Pangrams in Ruby

I’m a big fan of sites like RubyQuiz and CodeEval. In my opinion doing short puzzles and brain-teasers is a great way to explore a language. Here’s one such puzzle taken from CodeEval which asks that you devise a program to read in a file, parse each line and decide if it is a pangram or not.

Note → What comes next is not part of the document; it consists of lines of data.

Lemma byte_z_byte n : byte_z (z_byte n) = n mod 256.
Proof.
  unfold byte_z, z_byte. pose proof (Z.mod_pos_bound n 256 ltac:(lia)) as Hr. destruct (Byte.of_N (Z.to_N (n mod 256))) as [b|] eqn:Hb.
  - cbn. apply Byte.to_of_N in Hb. rewrite Hb. lia.
  - apply Byte.of_N_None_iff in Hb. lia.
Qed.

Lemma be32_roundtrip n : 0 ≤ n < 2 ^ 32 → be32_value (be32 n) = n.
Proof.
  intros Hn. unfold be32_value, be32. cbn [fold_left]. rewrite !byte_z_byte !shiftr_div; [lia..|].
  rewrite !lor_shiftl; try lia; try (apply Z.mod_pos_bound; lia). change (2 ^ 8) with 256. change (2 ^ 16) with 65536. change (2 ^ 24) with 16777216.
  Z.to_euclidean_division_equations. lia.
Qed.

(** What one side of the broker socket writes is what the other side reads: a
    frame with a type, whose strings are UTF-8 and whose numbers fit, is read back
    unchanged, whatever follows it, and the rest of the input is left in place;
    unless it is larger than the limit, which the writer reports.  So any sequence
    of frames is read back one by one. *)
Theorem broker_frame_roundtrip f rest :
  frame_ok f →
  match writeFrame f with
  | Ok data => readFrame (data ++ rest) = Ok (f, rest)
  | Err e => e = FE_Size (zlen (frame_data f)) ∧ maxFrameBytes < zlen (frame_data f)
  end.
Proof.
  intros Hf. unfold writeFrame. assert (0 < zlen (frame_data f)) as Hpos.
  { unfold frame_data, zlen. destruct (print_head (JObj (frame_members f))) as (b & t & -> & _); [exact (members_writable f Hf)|]. simpl. lia. }
  destruct (Z.eqb_spec (zlen (frame_data f)) 0); [lia|]. destruct (Z.ltb_spec maxFrameBytes (zlen (frame_data f))) as [|Hmax]; [done|]. cbn [orb].
  assert (be32_value (be32 (zlen (frame_data f))) = zlen (frame_data f)) as Hbe.
  { apply be32_roundtrip. assert (maxFrameBytes = 8388608) as Hm by reflexivity. lia. }
  unfold readFrame. rewrite -!app_assoc. change (length (be32 (zlen (frame_data f)) ++ frame_data f ++ rest)) with (4 + length (frame_data f ++ rest))%nat.
  destruct (Nat.ltb_spec (4 + length (frame_data f ++ rest)) 4); [lia|].
  change (take 4 (be32 (zlen (frame_data f)) ++ frame_data f ++ rest)) with (be32 (zlen (frame_data f))).
  change (drop 4 (be32 (zlen (frame_data f)) ++ frame_data f ++ rest)) with (frame_data f ++ rest). rewrite Hbe.
  destruct (Z.eqb_spec (zlen (frame_data f)) 0); [lia|]. destruct (Z.ltb_spec maxFrameBytes (zlen (frame_data f))); [lia|]. cbn [orb].
  unfold zlen at 1 2 3. rewrite Nat2Z.id length_app. destruct (Nat.ltb_spec (length (frame_data f) + length rest) (length (frame_data f))); [lia|].
  rewrite take_app_length drop_app_length. unfold decode_frame, frame_data at 1. rewrite -(app_nil_r (print_value _)) parse_print_document //; [exact (members_writable f Hf)|].
  cbn [mbind option_bind as_read]. rewrite members_as_read // -/(dec (frame_members f) (mkFrameDec no_frame [])) decode_members //.
  rewrite bool_decide_false //. apply fo_type, Hf.
Qed.
(** * Opal-Tools: the sample-size calculator

    A shallow embedding of [Sample-Size-Calculator-OCP/sample_size_calc.ts]
    and of the tool handler in
    [Sample-Size-Calculator-OCP/src/functions/OpalToolFunction.ts].

    ECMAScript numbers are modelled as extended reals: [NaN], the two
    infinities, and finite values.  The special values follow IEEE-754
    (an invalid operation gives [NaN], a non-zero value divided by zero an
    infinity, comparisons with [NaN] are false).  Finite values carry exact
    real arithmetic: rounding error, overflow and underflow of finite
    results are not represented.  Nor is the sign of zero: a zero divisor
    is taken to be positive.  In [sample_size_calc.ts] every zero divisor is
    one ([Math.abs] of a product, its square, or ten to the minus
    infinity); in the tool handler a negative variant count would flip the
    sign of an infinite duration, and no statement below depends on that
    sign. *)

From Stdlib Require Import Reals Lra Lia ZArith Bool String Ascii List.
From Stdlib Require Import Zfloor.

Open Scope R_scope.

(** ** Numbers *)

Inductive number : Type :=
  | NaN
  | PInf
  | NInf
  | Fin (r : R).

Definition Rltb (a b : R) : bool := if Rlt_dec a b then true else false.
Definition Reqb (a b : R) : bool := if Req_dec_T a b then true else false.

Definition signed_inf (positive : bool) : number :=
  if positive then PInf else NInf.

(** An infinity of the given sign times the finite value [r]. *)
Definition inf_times (positive : bool) (r : R) : number :=
  if Reqb r 0 then NaN
  else if Rltb 0 r then signed_inf positive
  else signed_inf (negb positive).

Definition neg (a : number) : number :=
  match a with
  | NaN => NaN
  | PInf => NInf
  | NInf => PInf
  | Fin r => Fin (- r)
  end.

Definition add (a b : number) : number :=
  match a, b with
  | NaN, _ | _, NaN => NaN
  | PInf, NInf | NInf, PInf => NaN
  | PInf, _ | _, PInf => PInf
  | NInf, _ | _, NInf => NInf
  | Fin x, Fin y => Fin (x + y)
  end.

Definition sub (a b : number) : number := add a (neg b).

Definition mul (a b : number) : number :=
  match a, b with
  | NaN, _ | _, NaN => NaN
  | PInf, PInf | NInf, NInf => PInf
  | PInf, NInf | NInf, PInf => NInf
  | PInf, Fin r | Fin r, PInf => inf_times true r
  | NInf, Fin r | Fin r, NInf => inf_times false r
  | Fin x, Fin y => Fin (x * y)
  end.

Definition div (a b : number) : number :=
  match a, b with
  | NaN, _ | _, NaN => NaN
  | PInf, PInf | PInf, NInf | NInf, PInf | NInf, NInf => NaN
  | PInf, Fin r => if Rltb r 0 then NInf else PInf
  | NInf, Fin r => if Rltb r 0 then PInf else NInf
  | Fin _, PInf | Fin _, NInf => Fin 0
  | Fin x, Fin y =>
      if Reqb y 0 then
        (if Reqb x 0 then NaN else if Rltb 0 x then PInf else NInf)
      else Fin (x / y)
  end.
Lemma reachable_heap_tracks w : reachable w → consistent (view w) ∧ heap_tracks w.
Proof.
  intros Hr. split; [by apply reachable_consistent|].
  eapply steps_heap_tracks; [done|apply init_consistent|apply init_heap_tracks].
Qed.

(** X6. No program releases an optimizer twice: in every store reached
    by constructions, moves, destructions, calls of the numeric
    operations and writes through the accessors, the log of releases has
    no repetition, and no live layer still points to a released
    optimizer. *)
Theorem no_double_release w :
  reachable w →
  NoDup (released w) ∧
  ∀ a L o, layers w !! a = Some L → optimizer L = Some o → o ∉ released w.
Proof.
  intros Hr. split; [by apply reachable_NoDup|].
  intros a L o HL Ho. destruct (reachable_consistent _ Hr) as (Hs & _ & _).
  pose proof (handles_lookup _ _ _ HL) as Hh. unfold handle in Hh. rewrite Ho in Hh.
  by destruct (Hs _ _ _ Hh) as (_ & _ & ?).
Qed.

(** X7. In every reachable store the pointer of a live layer is null
    exactly when its ownership flag is cleared, a pointer that is set
    points to an optimizer still on the heap, and no two layers point to
    the same optimizer.  So [Optimizer()] returns the layer's optimizer
    when the layer owns one, and is the dereference of a null pointer
    exactly on a layer that has been moved from. *)
Theorem Optimizer_defined_iff_owned w a L :
  reachable w → layers w !! a = Some L →
  Optimizer a w = optimizer L ∧
  (is_Some (Optimizer a w) ↔ ownsOptimizer L = true) ∧
  (∀ b L', b ≠ a → layers w !! b = Some L' → is_Some (optimizer L') →
     optimizer L' ≠ optimizer L).
Proof.
  intros Hr HL. destruct (reachable_heap_tracks _ Hr) as [(Hs & Hd & _) Ht].
  pose proof (handles_lookup _ _ _ HL) as Hh. unfold handle in Hh.
  specialize (Hs _ _ _ Hh). unfold Optimizer. rewrite HL. simpl.
  split; [|split].
  - destruct (optimizer L) as [o|]; [|done]. simpl.
    destruct Hs as (_ & Hn & Hnr). simpl in Hn, Hnr.
    destruct (proj2 (Ht o)) as [x ->]; done.
  - destruct (optimizer L) as [o|]; simpl.
    + destruct Hs as (-> & Hn & Hnr). simpl in Hn, Hnr.
      destruct (proj2 (Ht o)) as [x ->]; [done|]. simpl. split; [done|by eauto].
    + rewrite Hs. split; [by intros [? ?]|done].
  - intros b L' Hne HL' [o Ho] Heq.
    pose proof (handles_lookup _ _ _ HL') as Hh'. unfold handle in Hh'.
    rewrite Ho in Hh'. rewrite <- Heq, Ho in Hh. by pose proof (Hd _ _ _ _ _ Hh' Hh).
Qed.
End Safety.

Section Calls.
Context {eT : Type} `{ElemType eT}.
Implicit Types (w : World eT) (A B L : SparseBiasLayer eT) (r : MatRef) (m d : Mat eT).

Lemma length_concat_stack (cs : list (list eT)) n :
  Forall (λ c, length c = n) cs →
  length (concat ((λ c, concat (replicate 1 c)) <$> cs)) = length cs * n.
Proof.
  induction 1 as [|c cs Hc _ IH]; [done|].
  rewrite fmap_cons. cbn [concat]. rewrite length_app, IH.
  cbn [replicate concat length]. rewrite app_nil_r, Hc. lia.
Qed.

Lemma columns_lengths m :
  arma.wf m → Forall (λ c, length c = arma.n_rows m) (arma.columns m).
Proof.
  intros Hwf. apply Forall_fmap, Forall_forall. intros j Hj%elem_of_seq. simpl.
  apply colptr_length; [done|lia].
Qed.

(** X8. Whenever [Forward] returns a result for a well-formed input and
    well-formed weights, the output is a well-formed matrix of the
    input's shape; this needs no relation between the weights and
    [outSize]. *)
Theorem Forward_output_shape L input output :
  arma.wf (weights L) → arma.wf input → Forward L input = Ok output →
  arma.wf output ∧
  arma.n_rows output = arma.n_rows input ∧ arma.n_cols output = arma.n_cols input.
Proof.
  intros Hw Hin. unfold Forward, arma.plus, arma.repmat. simpl.
  case_decide as Hd; [|done]. intros [= <-]. simpl. split; [|done].
  unfold arma.wf in *. simpl. rewrite length_zip_with.
  rewrite (length_concat_replicate _ _ (arma.n_cols (weights L) * arma.n_rows (weights L))).
  - destruct Hd as [Hr Hc]. rewrite Hin. nia.
  - rewrite (length_concat_stack _ (arma.n_rows (weights L))).
    + unfold arma.columns. by rewrite length_fmap, length_seq.
    + by apply columns_lengths.
Qed.

(** X9. [Gradient] never fails and makes no check against [outSize]: for
    every well-formed [d] the result is a well-formed column vector with
    as many rows as [d].  For a [d] without columns every entry is zero
    divided by [sampleSize]. *)
Theorem Gradient_any_rows L d :
  arma.wf d →
  ∃ g, Gradient L d = Ok g ∧ arma.wf g ∧
    arma.n_rows g = arma.n_rows d ∧ arma.n_cols g = 1 ∧
    (arma.n_cols d = 0 →
       arma.mem g = replicate (arma.n_rows d) (e_div e_zero (e_of_size (sampleSize L)))).
Proof.
  intros Hwf. unfold Gradient. simpl. eexists. split; [done|]. simpl.
  split; [|split; [done|split; [done|]]].
  - unfold arma.wf. simpl. rewrite length_fmap.
    rewrite (inplace_plus_length _ (arma.n_rows d)); [lia| |by rewrite length_replicate].
    by apply columns_lengths.
  - intros Hc. unfold arma.columns. rewrite Hc. simpl. by rewrite fmap_replicate.
Qed.


(** X11. A call [Backward(input, gy, g)] on a live layer always returns,
    whatever the shapes of its arguments: afterwards [g] holds the value
    [gy] had, every other matrix reads as before, and the handles, the
    releases and the heap are unchanged.  When [g] and [gy] are the same
    matrix the store does not change at all. *)
Theorem call_Backward_effect this input gy g w L x e :
  layers w !! this = Some L → load input w = Some x → load gy w = Some e →
  is_Some (load g w) →
  ∃ w', call_Backward this input gy g w = Some w' ∧
    load g w' = Some e ∧
    (∀ r, r ≠ g → load r w' = load r w) ∧
    view w' = view w ∧ heap w' = heap w ∧
    (g = gy → w' = w).
Proof.
  intros HL Hx He Hg. unfold call_Backward. rewrite HL, Hx, He. cbn -[store].
  destruct (store_total g e w Hg) as [w' Hs]. exists w'. unfold Backward.
  split; [done|]. split; [by eapply store_load|]. split; [by eapply store_frame|].
  split; [by eapply store_view|]. split; [by destruct (store_rest _ _ _ _ Hs)|].
  intros ->. destruct w as [ls lo hp rel nx]. destruct gy as [y|a b]; simpl in *.
  - rewrite He in Hs. injection Hs as <-. by rewrite insert_id.
  - destruct (ls !! a) as [La|] eqn:HLa; [|done]. injection He as <-.
    injection Hs as <-. unfold modify, set_layers. simpl. f_equal.
    apply map_eq. intros k. destruct (decide (k = a)) as [->|].
    + rewrite lookup_alter_eq, HLa. simpl. f_equal. by destruct La, b.
    + by rewrite lookup_alter_ne.
Qed.

(** X12. Writing a matrix through an accessor of a live layer
    ([Weights()], [Delta()], [Gradient()], [InputParameter()],
    [OutputParameter()]) replaces that buffer, whatever its shape, and
    changes nothing else: reading the same accessor gives the matrix
    back, every other buffer of every layer and every matrix of the
    caller reads as before, and the sizes, the optimizer pointer and the
    ownership flag of the layer stay. *)
Theorem accessor_write this b m w L :
  layers w !! this = Some L →
  ∃ w' L', store (Member this b) m w = Some w' ∧
    load (Member this b) w' = Some m ∧
    (∀ r, r ≠ Member this b → load r w' = load r w) ∧
    layers w' !! this = Some L' ∧
    outSize L' = outSize L ∧ sampleSize L' = sampleSize L ∧
    optimizer L' = optimizer L ∧ ownsOptimizer L' = ownsOptimizer L ∧
    view w' = view w.
Proof.
  intros HL. destruct (store_total (Member this b) m w) as [w' Hs].
  { simpl. rewrite HL. by eexists. }
  destruct (store_layers _ _ _ _ _ _ Hs HL) as (L' & HL' & ? & ? & ? & ?).
  exists w', L'. split; [done|]. split; [by eapply store_load|].
  split; [by eapply store_frame|]. do 5 (split; [done|]). by eapply store_view.
Qed.
End Calls.

(** ** The further properties on concrete stores *)

Lemma ZeroInitialization_contract {eT : Type} `{ElemType eT} :
  WeightInitContract (ZeroInitialization (eT := eT)).
Proof.
  split; intros W rows cols; simpl; [|done..].
  unfold arma.wf. simpl. apply length_replicate.
Qed.

Lemma ctor_fresh_layer_witness :
  ∃ L, layers (ctor (Init := ZeroInitialization) 0 2 2 (@init Q)) !! 0 = Some L ∧
    outSize L = 2 ∧ sampleSize L = 2 ∧ weights_conform L ∧
    optimizer L = Some 0 ∧ ownsOptimizer L = true.
Proof.
  destruct (ctor_fresh_layer (Init := ZeroInitialization) ZeroInitialization_contract
              0 2 2 (@init Q))
    as (L & H1 & H2 & H3 & H4 & _ & _ & _ & _ & H5 & H6 & _).
  exists L. repeat split; try assumption; apply H4.
Defined.

Lemma move_ctor_result_witness :
  move_ctor Ex.junk 2 0 Ex.two_layers
    = move_ctor (mkIndeterminate 0 0 None false) 2 0 Ex.two_layers ∧
  ∃ w', move_ctor Ex.junk 2 0 Ex.two_layers = Some w' ∧
    layers w' !! 2 = Some Ex.A2 ∧
    layers w' !! 0 = Some (emptied Ex.A2).
Proof.
  destruct (move_ctor_result Ex.junk (mkIndeterminate 0 0 None false) 2 0
              Ex.two_layers Ex.A2)
    as (H1 & w' & H2 & H3 & H4 & _); [vm_compute; reflexivity..|].
  split; [exact H1|]. exists w'. repeat split; assumption.
Defined.

Lemma move_assign_self_loses_optimizer_witness :
  ∃ w' A', move_assign 0 0 Ex.two_layers = Some w' ∧
    layers w' !! 0 = Some A' ∧
    optimizer A' = None ∧ ownsOptimizer A' = false ∧
    weights A' = weights Ex.A2 ∧ released w' = released Ex.two_layers.
Proof.
  destruct (move_assign_self_loses_optimizer 0 Ex.two_layers Ex.A2)
    as (w' & A' & H1 & H2 & H3 & H4 & _ & _ & H5 & _ & _ & H6);
    [vm_compute; reflexivity|].
  exists w', A'. repeat split; try assumption. apply (H5 m_weights).
Defined.

Lemma move_assign_round_trip_witness :
  ∃ w1 w2 B', move_assign 1 0 Ex.two_layers = Some w1 ∧ move_assign 0 1 w1 = Some w2 ∧
    layers w2 !! 0 = Some Ex.A2 ∧
    layers w2 !! 1 = Some B' ∧
    weights B' = weights Ex.B3 ∧ outSize B' = 2 ∧ optimizer B' = None.
Proof.
  destruct (move_assign_round_trip 1 0 Ex.two_layers Ex.A2 Ex.B3)
    as (w1 & w2 & B' & H1 & H2 & H3 & H4 & H5 & H6 & _ & H7 & _);
    [lia|vm_compute; reflexivity|vm_compute; reflexivity|].
  exists w1, w2, B'. repeat split; try assumption. apply (H5 m_weights).
Defined.

Lemma moved_layer_keeps_value_and_binding_witness :
  ∃ L last w1,
    layers (ctor (Init := ZeroInitialization) 0 2 2 (@init Q)) !! 0 = Some L ∧
    transfers Ex.junk 0 [1; 2; 0; 3] (ctor (Init := ZeroInitialization) 0 2 2 init)
      = Some (last, w1) ∧
    layers w1 !! last = Some L ∧
    optimizer L = Some 0 ∧
    heap w1 !! 0 = Some 0 ∧
    released w1 = [].
Proof.
  apply (moved_layer_keeps_value_and_binding (Init := ZeroInitialization)
           Ex.junk 0 2 2 [1; 2; 0; 3] (@init Q)).
  simpl. repeat split; lia.
Defined.

Lemma no_double_release_witness :
  NoDup (released Ex.two_layers) ∧
  ∀ a L o, layers Ex.two_layers !! a = Some L → optimizer L = Some o →
    o ∉ released Ex.two_layers.
Proof.
  apply (no_double_release (Init := ZeroInitialization) Ex.two_layers).
  apply two_layers_reachable.
Defined.

Lemma Optimizer_defined_iff_owned_witness :
  Optimizer 0 Ex.two_layers = Some 0 ∧
  (is_Some (Optimizer 0 Ex.two_layers) ↔ true = true).
Proof.
  destruct (Optimizer_defined_iff_owned (Init := ZeroInitialization) Ex.two_layers 0 Ex.A2)
    as (H1 & H2 & _); [apply two_layers_reachable|vm_compute; reflexivity|].
  split; [exact H1|exact H2].
Defined.

Lemma Forward_output_shape_witness :
  arma.wf (arma.mkMat 3 2 [1; 2; 3; 1; 2; 3]%Q) ∧
  arma.n_rows (arma.mkMat 3 2 [1; 2; 3; 1; 2; 3]%Q) = 3 ∧
  arma.n_cols (arma.mkMat 3 2 [1; 2; 3; 1; 2; 3]%Q) = 2.
Proof.
  apply (Forward_output_shape Ex.L3 Ex.zero32); reflexivity.
Defined.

The sentence ‘A quick brown fox jumps over the lazy dog’ contains every single letter in the alphabet. Such sentences are called pangrams. You are to write a program, which takes a sentence, and returns all the letters it is missing (which prevent it from being a pangram). You should ignore the case of the letters in sentence, and your return should be all lower case letters, in alphabetical order. You should also ignore all non US-ASCII characters.In case the input sentence is already a pangram, print out the string NULL

Here’s my first attempt. Hopefully I can come back to this post in a few weeks and try it again in a bit more elegant fashion :)

pangrams.rb
File.open(ARGV[0]).each_line do |line|

  missing_letters = []

  unless line.chomp.empty?
    line.chomp!
    line.downcase!
    ('a'..'z').each do |l|
      if line.index(l).nil?
        missing_letters << l
      end
    end
  end

  if missing_letters.empty?
    puts "NULL"
  else
    puts missing_letters.join('')
  end
end

And here’s some input:

sentences.txt
A quick brown fox jumps over the lazy dog
A slow yellow fox crawls under the proactive dog
AbC

To run it from the command line you’ll need to pass in the path to the sentece file as an argument. Here’s what it would look like if pangrams.rb and sentences.txt were in the same folder:

sentences.txt
ruby pangrams.rb sentences.txt

# outputs...
NULL
bjkmqz
defghijklmnopqrstuvwxyz

Play around with this, throw some different sentence combinations at it to see what it spits out. Then try to write your own implementation. A good next step would be to modify the script so it can support empty lines in the text file.